The BMW’s cell phone rang.
“If it’s Ward don’t let him keep you on the phone,” I reminded Prang. “And if it’s our friend…”
“Prang here. Hello?”
“You got it,” said a deep, smoky, dreamlike voice. “Now kill me, please.”
“Got what?” Prang asked, as she scattered kids and crossing guards.
“Kill you?” I asked, eyes squeezed shut.
“So I can rest,” said the Enormé over the car phone. “There were twelve of us. I am the last.”
“Twelve what? Angels … I mean, robots?” The 740i has a speakerphone; I switched it on.
“One in each corner of your tear drop globe. We stalked and killed your kind, or what was then your kind. We slaughtered the weaklings and pushed the rest into the caves and cold hills. Out of the pretty plains. Away from the meat runs.”
“The dragon myth,” said Boudin. “Racial memory.”
“There’s no such thing as racial memory,” said Prang.
“Nonsense,” I told her. “What is culture but racial memory?”
“Then I slept for a thousand years. Dreaming. But I could not speak. Xomilcho could not hear. He would not kill me.”
“Xomilcho?” Prang lit a fresh Camel. “Sounds like a chain store.”
“Sounds Olmec to me,” said Boudin. “Was Xomilcho the one who put you in the tomb?”
“Saved me from the moon. Let me dream and dream. But he would not kill me.”
“We want to let you dream too,” I said. “Where are you?”
“City of the Dead…”
“Which one?” Prang asked.
“C-c-city …” the Enormé began stuttering like a bad CD. “Can’t t-t-tell w-which …”
Click.
“What happened?” asked Prang.
“We overloaded him,” said Boudin. “If this berserker hunch is right, the Enormé is programmed to evade. He can’t tell us where he is any more than we could decide not to breathe.”

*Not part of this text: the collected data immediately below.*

(* ===== verification/LibcMem.v ===== *)
(** * libc: memory functions

    [libs/libc/templates/memory.code], which string.c includes once for every
    width of a unit (bytes, words, dwords and qwords), as compiled for i386:
    no 64-bit string instructions.  Pointers are not wrapped at the end of the
    address space, the sums the assertions compute are. *)
From stdpp Require Import base numbers list.
From S2P Require Import Prelude CMem.

(** The four inclusions of the template. *)
Inductive width : Set := W8 | W16 | W32 | W64.

Definition S_of (w : width) : nat :=
  match w with W8 => 1 | W16 => 2 | W32 => 4 | W64 => 8 end.
Abbreviation SZ w := (Z.of_nat (S_of w)).

(** [(T)x] *)
Definition cast (w : width) (x : Z) : Z := x mod 256 ^ SZ w.
(** [((u8 * )&pattern)[i]] *)
Definition byte_of (x i : Z) : Z := x / 256 ^ i mod 256.
(** A [size_t] or [uintptr_t] *)
Definition u32 (x : Z) : Z := x mod 2 ^ 32.

(** ** Copying *)

(** [while (n--) *_dst++ = *_src++], and what [rep; movs] does to memory and EDI. *)
Fixpoint move_up (k n : nat) (dst src : Z) (m : bytes) : outcome (Z * bytes) :=
  match n with
  | O => Ret (dst, m)
  | S n =>
      let! v := loadn k src m in
      let! m := storen k dst v m in
      move_up k n (dst + Z.of_nat k) (src + Z.of_nat k) m
  end.
(** [while (iter != end) *--iter = *--siter], from the ends of the areas. *)
Fixpoint move_down (k n : nat) (iter siter : Z) (m : bytes) : outcome (Z * bytes) :=
  match n with
  | O => Ret (iter, m)
  | S n =>
      let! v := loadn k (siter - Z.of_nat k) m in
      let! m := storen k (iter - Z.of_nat k) v m in
      move_down k n (iter - Z.of_nat k) (siter - Z.of_nat k) m
  end.

Definition STRING_LARGE_OP_LIMIT : Z := 0x400.
Definition STRING_REPMOVSn_LIMIT : Z := 0x100.
Definition STRING_REPSTOSn_LIMIT : Z := 0x100.
Definition STRING_ALIGNMENT_MASK : Z := 7.

(** Below the limits and above them the units are moved in the same order. *)
Definition core_mempcpy (w : width) (dst src n : Z) (m : bytes) : outcome (Z * bytes) :=
  match w with
  | W64 => move_up 4 (Z.to_nat (u32 (n * 2))) dst src m
  | W8 =>
      if (STRING_REPMOVSn_LIMIT <=? n) && (STRING_LARGE_OP_LIMIT <=? n) then
        let low := Z.land n STRING_ALIGNMENT_MASK in
        if low =? 0 then move_up 4 (Z.to_nat (Z.shiftr n 2)) dst src m
        else if low =? 2 then move_up 2 (Z.to_nat (Z.shiftr n 1)) dst src m
        else move_up 1 (Z.to_nat n) dst src m
      else move_up 1 (Z.to_nat n) dst src m
  | _ => move_up (S_of w) (Z.to_nat n) dst src m
  end.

“Then we have to check them all, it’s getting late!” said Prang, stepping on the gas. I didn’t want to watch, so I ducked my head and watched the blinking light on the display. Our speed was alarming, even there.

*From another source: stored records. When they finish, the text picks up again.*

Definition libc_memmem (haystack haystacklen needle needlelen : Z) (m : bytes) : outcome Z :=
  if haystacklen <? needlelen then Ret 0
  else
    let end_ := haystack + (haystacklen - needlelen) in
    forever (fun iter =>
      let! c := libc_memcmp W8 iter needle needlelen m in
      Ret (if c =? 0 then inr iter else if iter =? end_ then inr 0 else inl (iter + 1))) haystack.

(** ** Walking memory is walking a list *)

Definition chars (m : bytes) (p : Z) (l : list Z) : Prop :=
  forall i v, l !! i = Some v -> getc (p + Z.of_nat i) m = Ret v.
(** The string [s] lies at [p]. *)
Definition cstr (m : bytes) (p : Z) (s : list Z) : Prop :=
  chars m p (s ++ [0]) /\ (0 ∉ s) /\ zlen s < 2 ^ 32 - 1.

Lemma chars_cons m p v l : chars m p (v :: l) <-> getc p m = Ret v /\ chars m (p + 1) l.
Proof.
  split.
  - intros Hu. split; [rewrite <- (Hu 0%nat v eq_refl); f_equal; lia|].
    intros i x Hi. rewrite <- (Hu (S i) x Hi). f_equal. lia.
  - intros [H0 Hu] [|i] x Hi; simplify_eq/=.
    + rewrite <- H0. f_equal. lia.
    + rewrite <- (Hu i x Hi). f_equal. lia.
Qed.
Lemma chars_app m p l k : chars m p (l ++ k) <-> chars m p l /\ chars m (p + zlen l) k.
Proof.
  revert p. induction l as [|v l IH]; intros p; cbn [app].
  - replace (p + zlen []) with p by (unfold zlen; cbn; lia). split; [|by intros [_ ?]].
    intros Hk. split; [|done]. intros i v Hi. done.
  - rewrite !chars_cons, IH. replace (p + 1 + zlen l) with (p + zlen (v :: l))
      by (unfold zlen; cbn [length]; lia). tauto.
Qed.
Lemma cstr_nil m p : cstr m p [] <-> getc p m = Ret 0.
Proof.
  unfold cstr. cbn [app]. rewrite chars_cons. split; [by intros [[? _] _]|].
  intros E. split_and!; [done| |apply not_elem_of_nil|done]. intros i v Hi. done.
Qed.
Lemma cstr_cons m p c s :
  cstr m p (c :: s) -> getc p m = Ret c /\ c <> 0 /\ cstr m (p + 1) s.
Proof.
  unfold cstr. cbn [app]. rewrite chars_cons, not_elem_of_cons. unfold zlen. cbn [length].
  intros ([E Hs] & [Hc Hn] & Hl). split_and!; [done|congruence|done|done|lia].
Qed.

Then I saw another blinking light, in the upper left hand corner of the screen. It was stationary.
“Head north,” I said. “Crescent Street, near the corner of Citadelle.”
“There are no cemeteries there,” Prang protested. “Is this another hunch?”
“Yes!”
That was enough for her. I put my hands over my ears to block out the screaming of tires as she made a U-turn.
“Damn!” said Prang, as she power slid off Citadelle onto Crescent.
I opened my eyes just enough to see a run-down business district, with a Karate School, a Starbucks, a Woolworth’s and an abandoned movie theater.
No cemeteries. Even though the street looked spooky enough in the gathering dusk. The sun was setting.